(** C7. The total energy is the number of packets the scheduling loop
    counted times the profile's energy per operation, whatever the flow
    statistics are: all packets lost or all delivered makes no
    difference, and neither does what the simulator reports. *)
Theorem energy_independent_of_delivery :
  forall (stats stats' : list FlowStats) (simTime : float)
         (nIoTNodes sent arrived arrived' : Z) (g : LweMetrics)
         (Simulator_Run Simulator_Run' :
            list ClientApp -> float -> list FlowStats * nat),
    total_energy_mj (aggregate stats simTime nIoTNodes sent arrived g)
    = (Z2double sent * avg_energy_mj g)%float /\
    total_energy_mj (aggregate stats simTime nIoTNodes sent arrived g)
    = total_energy_mj (aggregate stats' simTime nIoTNodes sent arrived' g) /\
    total_energy_mj (run_metrics Simulator_Run nIoTNodes simTime g)
    = (Z2double (g_totalPacketsSent
                   (install_clients g simTime nIoTNodes no_schedule))
       * avg_energy_mj g)%float /\
    total_energy_mj (run_metrics Simulator_Run nIoTNodes simTime g)
    = total_energy_mj (run_metrics Simulator_Run' nIoTNodes simTime g).
Proof.
  intros.
  assert (R : forall sim : list ClientApp -> float -> list FlowStats * nat,
             total_energy_mj (run_metrics sim nIoTNodes simTime g)
             = (Z2double (g_totalPacketsSent
                            (install_clients g simTime nIoTNodes no_schedule))
                * avg_energy_mj g)%float).
  { intros sim. unfold run_metrics.
    destruct (sim (clients (install_clients g simTime nIoTNodes no_schedule)) simTime).
    reflexivity. }
  split; [reflexivity | split; [reflexivity | split]].
  - apply R.
  - rewrite !R. reflexivity.
Qed.

Lemma Zsum_le (stats : list FlowStats) :
  Forall (fun f => rxPackets f <= txPackets f)%Z stats ->
  (Zsum (map rxPackets stats) <= Zsum (map txPackets stats))%Z.
Proof.
  induction 1 as [|f stats Hf _ IH]; [cbn; lia|].
  change (Zsum (map rxPackets (f :: stats)))
    with (rxPackets f + Zsum (map rxPackets stats))%Z.
  change (Zsum (map txPackets (f :: stats)))
    with (txPackets f + Zsum (map txPackets stats))%Z.
  lia.
Qed.

Lemma Zsum_zero (stats : list FlowStats) :
  Forall (fun f => rxPackets f = 0)%Z stats -> Zsum (map rxPackets stats) = 0%Z.
Proof.
  induction 1 as [|f stats Hf _ IH]; [reflexivity|].
  change (Zsum (map rxPackets (f :: stats)))
    with (rxPackets f + Zsum (map rxPackets stats))%Z.
  lia.
Qed.
(** * SentinelDownloader: the record store and the session controller

    A shallow embedding of [sentineldownloader/ssat_database.py] and
    [sentineldownloader/ssat_downloader.py].

    - A pandas [DataFrame] is an ordered list of rows; the row label (the
      frame's index, the product id of the remote service) may repeat, which
      is why the source calls [index.duplicated()].
    - A [pathlib.Path] is its list of components, and a name joined onto a
      folder is one component; the filesystem is a finite map from paths to
      nodes, on which writing always succeeds.
    - The remote service (sentinelsat) is a record of the three functions
      that the source calls; the operations of the session take it as a
      parameter.
    - Of the worker pool the model keeps the submitted download job and what
      the two futures report; waiting for the pool lets the download worker
      and then the monitor run to their end.
    - A ledger file holds the frame that was written to it; the types that
      pandas infers when it reads the file again are not modelled.
    - Logging and printing are left out. *)

From stdpp Require Import gmap strings list sorting.
From Stdlib Require Import Ascii ZArith Lia.

Open Scope string_scope.
Open Scope list_scope.

(** ** Rows and frames *)

(** One product.  [index] is the row label; [title] and [identifier] are the
    two columns from which file names are built; [beginposition] is the
    sensing start in nanoseconds, [None] standing for NaT; [meta] stands for
    the columns that are passed through unread. *)
Record Row := mkRow {
  index : string;
  title : string;
  identifier : string;
  beginposition : option Z;
  date : string;
  tile : string;
  online : bool;
  downloaded : bool;
  qlook : bool;
  meta : list string
}.

Abbreviation DataFrame := (list Row) (only parsing).
(** What [handleBuildSmartToken] returns, step by step. *)
Lemma handleBuildSmartToken_cases (input : BuildSmartToken.BuildSmartTokenInput)
      (cache : Cache) :
  cache_reachable cache ->
  let result := fst (BuildSmartToken.handleBuildSmartToken input cache) in
  (String_startsWith (BuildSmartToken.input_ibcDenom input) "ibc/" = false
   /\ fst (lookupTokenInfo (BuildSmartToken.input_ibcDenom input) cache) = None
   /\ result
      = BuildSmartToken.failure
          ("Could not resolve " ++ dquote ++ BuildSmartToken.input_ibcDenom input ++ dquote
             ++ " to IBC denom. Use known symbol (USDC, ATOM, OSMO) or full IBC denom."))
  \/ (exists ibcDenom tokenSymbol rest,
         (String_startsWith (BuildSmartToken.input_ibcDenom input) "ibc/" = true
          \/ fst (lookupTokenInfo (BuildSmartToken.input_ibcDenom input) cache) <> None)
         /\ String_startsWith ibcDenom "ibc/" = true
         /\ generateAliasAddressForIBCBackedDenom ibcDenom = Return ("bb1" ++ rest)%string
         /\ result
            = if negb (String_startsWith (BuildSmartToken.creatorAddress input) "bb1") then
                BuildSmartToken.failure
                  ("Creator address must start with " ++ dquote ++ "bb1" ++ dquote)
              else if flag (BuildSmartToken.requires2FA input)
                      && negb (when_given (BuildSmartToken.twoFACollectionId input)
                                 (fun _ => true) false) then
                BuildSmartToken.failure "twoFACollectionId is required when requires2FA is true"
              else BuildSmartToken.build input ibcDenom tokenSymbol ("bb1" ++ rest)%string
                     (Some 6%Z)).
Proof.
  intros Hcache result. subst result. unfold BuildSmartToken.handleBuildSmartToken.
  destruct (resolve_result input cache Hcache) as (Hresolve & Hcache').
  destruct (BuildSmartToken.resolve input cache) as [[[ibcDenom tokenSymbol]|] cache'];
    cbn [fst snd] in *.
  - right.
    destruct (generateAlias_digest "tokenization" [Byte.x12] [Buffer_from_utf8 ibcDenom])
      as (digest & _ & _ & Hgen).
    assert (Hgen' : generateAliasAddressForIBCBackedDenom ibcDenom
                    = Return (payloadAddress digest)) by exact Hgen.
    rewrite Hgen'. unfold payloadAddress.
    set (rest := (charsOf (toWords digest) ++ charsOf (bbChecksum (toWords digest)))%string).
    exists ibcDenom, tokenSymbol, rest.
    destruct Hresolve as (Hresolve & Hfound).
    split; [exact Hfound|]. split; [exact Hresolve|]. split; [exact Hgen'|].
    pose proof (getDecimals_ibc ibcDenom cache' Hcache' Hresolve) as Hdecimals.
    destruct (getDecimals ibcDenom cache') as [decimals cache''].
    cbn [fst] in Hdecimals. subst decimals.
    destruct (negb (String_startsWith (BuildSmartToken.creatorAddress input) "bb1"));
      [reflexivity|].
    destruct (flag (BuildSmartToken.requires2FA input)
              && negb (when_given (BuildSmartToken.twoFACollectionId input)
                         (fun _ => true) false)); reflexivity.
  - left. destruct Hresolve as (Hibc & Hlookup). now repeat split.
Qed.

(** X24.  Every transaction the build_smart_token tool returns is
    rejected by the validator.  The denomination in the summary starts
    with [ibc/], the backing address is the one derived from it, and the
    decimals are 6; the validator reports exactly one issue, the error
    that the [fromListId] of the unbacking approval, [!Mint:] followed
    by the backing address, is not a valid list identifier. *)
Theorem smart_token_fails_validation
        (input : BuildSmartToken.BuildSmartTokenInput) (cache : Cache)
        (tx : json) (text : string) :
  cache_reachable cache ->
  BuildSmartToken.transaction (fst (BuildSmartToken.handleBuildSmartToken input cache))
  = Some tx ->
  JSON_parse text = Some tx ->
  exists summary,
    BuildSmartToken.summary (fst (BuildSmartToken.handleBuildSmartToken input cache))
    = Some summary
    /\ String_startsWith (BuildSmartToken.summary_ibcDenom summary) "ibc/" = true
    /\ generateAliasAddressForIBCBackedDenom (BuildSmartToken.summary_ibcDenom summary)
       = Return (BuildSmartToken.summary_backingAddress summary)
    /\ BuildSmartToken.summary_decimals summary = Some 6%Z
    /\ handleValidateTransaction text
       = mkResult false [unbackingIssue (BuildSmartToken.summary_backingAddress summary)].
Proof.
  intros Hcache Htx Hparse.
  destruct (handleBuildSmartToken_cases input cache Hcache)
    as [(_ & _ & Hresult)|(ibcDenom & tokenSymbol & rest & _ & Hibc & Hgen & Hresult)];
    rewrite Hresult in *; [discriminate Htx|].
  destruct (String_startsWith (BuildSmartToken.creatorAddress input) "bb1") eqn:Hbb;
    cbn [negb] in *; [|discriminate Htx].
  destruct (flag (BuildSmartToken.requires2FA input)
            && negb (when_given (BuildSmartToken.twoFACollectionId input)
                       (fun _ => true) false)); [discriminate Htx|].
  destruct (startsWith_spec _ _ Hbb) as [tail Hcreator].
  destruct (build_issues input ibcDenom tokenSymbol rest (Some 6%Z) tail tx Hcreator Htx)
    as (message & placeholders & -> & Hissues).
  eexists. split; [reflexivity|]. cbn [BuildSmartToken.summary_ibcDenom
    BuildSmartToken.summary_backingAddress BuildSmartToken.summary_decimals].
  split; [exact Hibc|]. split; [exact Hgen|]. split; [reflexivity|].
  rewrite (handleValidateTransaction_parsed text _ [message] Hparse eq_refl).
  rewrite Hissues. reflexivity.
Qed.

(** X25.  The build_smart_token tool succeeds exactly when the
    denomination starts with [ibc/] or the lookup finds it, the creator
    starts with [bb1], and a collection is given when 2FA is required.
    Its error is then one of three messages: the derivation of the
    backing address never fails. *)
Theorem handleBuildSmartToken_accepts
        (input : BuildSmartToken.BuildSmartTokenInput) (cache : Cache) :
  cache_reachable cache ->
  let result := fst (BuildSmartToken.handleBuildSmartToken input cache) in
  (BuildSmartToken.success result = true
   <-> (String_startsWith (BuildSmartToken.input_ibcDenom input) "ibc/" = true
        \/ fst (lookupTokenInfo (BuildSmartToken.input_ibcDenom input) cache) <> None)
       /\ String_startsWith (BuildSmartToken.creatorAddress input) "bb1" = true
       /\ (flag (BuildSmartToken.requires2FA input) = true ->
           exists collectionId,
             BuildSmartToken.twoFACollectionId input = Some collectionId
             /\ collectionId <> EmptyString))
  /\ (BuildSmartToken.success result = false ->
      In (BuildSmartToken.error result)
         [Some ("Could not resolve " ++ dquote ++ BuildSmartToken.input_ibcDenom input
                  ++ dquote
                  ++ " to IBC denom. Use known symbol (USDC, ATOM, OSMO) or full IBC denom.")%string;
          Some ("Creator address must start with " ++ dquote ++ "bb1" ++ dquote)%string;
          Some "twoFACollectionId is required when requires2FA is true"]).
Proof.
  intros Hcache result. subst result.
  assert (Hgiven : forall x : option string,
             when_given x (fun _ => true) false = true
             <-> exists s, x = Some s /\ s <> EmptyString).
  { intros [s|]; unfold when_given.
    - destruct (String.eqb_spec s EmptyString) as [->|Hs].
      + split; [discriminate|]. intros (s & [= <-] & Hs). now contradiction Hs.
      + split; [|reflexivity]. intros _. exists s. now split.
    - split; [discriminate|]. intros (s & Hs & _). discriminate Hs. }
  destruct (handleBuildSmartToken_cases input cache Hcache)
    as [(Hibc & Hlookup & ->)|(ibcDenom & tokenSymbol & rest & Hfound & _ & _ & ->)].
  - split; [|intros _; left; reflexivity].
    split; [discriminate|]. intros ([H|H] & _); [congruence|contradiction].
  - destruct (String_startsWith (BuildSmartToken.creatorAddress input) "bb1") eqn:Hbb;
      cbn [negb].
    + pose proof (Hgiven (BuildSmartToken.twoFACollectionId input)) as Hid.
      destruct (flag (BuildSmartToken.requires2FA input)) eqn:H2fa; cbn [andb].
      * destruct (when_given (BuildSmartToken.twoFACollectionId input) (fun _ => true) false);
          cbn [negb].
        -- split; [|discriminate]. split; [|reflexivity]. intros _.
           split; [exact Hfound|]. split; [reflexivity|]. intros _. now apply Hid.
        -- split; [|intros _; right; right; left; reflexivity].
           split; [discriminate|]. intros (_ & _ & H).
           apply Hid in H; [discriminate H|reflexivity].
      * split; [|discriminate]. split; [|reflexivity]. intros _.
        split; [exact Hfound|]. split; [reflexivity|]. discriminate.
    + split; [|intros _; right; left; reflexivity].
      split; [discriminate|]. intros (_ & H & _). discriminate H.
Qed.

End BuilderFacts.

(* ================================================================== *)
(** * The statements on concrete inputs *)
(* ================================================================== *)

Lemma address_conversion_round_trip_witness :
  exists cosmosAddress,
    ethToCosmos "0x0123456789abcdefABCDEF0123456789abcdef01" = Return cosmosAddress
    /\ cosmosToEth cosmosAddress = Return "0x0123456789abcdefabcdef0123456789abcdef01".
Proof.
  apply (proj1 address_conversion_round_trip "0x0123456789abcdefABCDEF0123456789abcdef01");
    vm_compute; reflexivity.
Defined.

(** The claim C6 as stated fails in its second half.  The upper-case
    form of an address is a Bech32 text with a payload of 20 bytes, and
    [cosmosToEth] rejects it.  A text with the prefix [bb1] instead of
    [bb] is accepted, and the way back gives a text that differs from it
    by more than letter case. *)
Lemma address_round_trip_not_for_every_bech32 :
  (bech32_decode upperCaseAddress = Return ("bb", repeat 0%Z 32)
   /\ fromWords (repeat 0%Z 32) = Return (repeat 0%Z 20)
   /\ cosmosToEth upperCaseAddress
      = Throw "Invalid BitBadges address: must start with bb1")
  /\ (bech32_decode longPrefixAddress = Return ("bb1", repeat 0%Z 32)
      /\ cosmosToEth longPrefixAddress
         = Return "0x0000000000000000000000000000000000000000"
      /\ ethToCosmos "0x0000000000000000000000000000000000000000"
         = Return "bb1qqqqqqqqqqqqqqqqqqqqqqqqqqqqqqqqs7gvmv"
      /\ String_toLowerCase "bb1qqqqqqqqqqqqqqqqqqqqqqqqqqqqqqqqs7gvmv"
         <> String_toLowerCase longPrefixAddress).
Proof.
  split; [repeat split; vm_compute; reflexivity|].
  split; [vm_compute; reflexivity|]. split; [vm_compute; reflexivity|].
  split; [vm_compute; reflexivity|].
  intros H. vm_compute in H. discriminate H.
Qed.

(** The claim C1 as stated fails: for the denomination [ibc/X] there
    are two derivation keys, and the derived digest is not the digest
    over the single key made of the tag byte and the denomination. *)
Lemma ibc_alias_not_single_key :
  List.length (getAliasDerivationKeysForIBCBackedDenom "ibc/X") = 2
  /\ Module_ "tokenization" (getAliasDerivationKeysForIBCBackedDenom "ibc/X")
     = Return "5d8e7e7dca1ce55c221184c38e9b9257fc6cd90d7c0616cc2eca6293ba4872dd"
  /\ Buffer_toString_hex (singleKeyDigest "ibc/X")
     = "2ebb87adb545b84f095bf4d5d382140edc6870131440988a48520277a6b2cf78"
  /\ Module_ "tokenization" (getAliasDerivationKeysForIBCBackedDenom "ibc/X")
     <> Return (Buffer_toString_hex (singleKeyDigest "ibc/X")).
Proof.
  split; [reflexivity|]. split; [vm_compute; reflexivity|].
  split; [vm_compute; reflexivity|].
  intros H. vm_compute in H. discriminate H.
Qed.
=-=-=-=-=
Problem description:
From the first line of the data through the line with "forall (stats stats'", quote each line exactly and add nothing else.

Exercise result:
(** C7. The total energy is the number of packets the scheduling loop
    counted times the profile's energy per operation, whatever the flow
    statistics are: all packets lost or all delivered makes no
    difference, and neither does what the simulator reports. *)
Theorem energy_independent_of_delivery :
  forall (stats stats' : list FlowStats) (simTime : float)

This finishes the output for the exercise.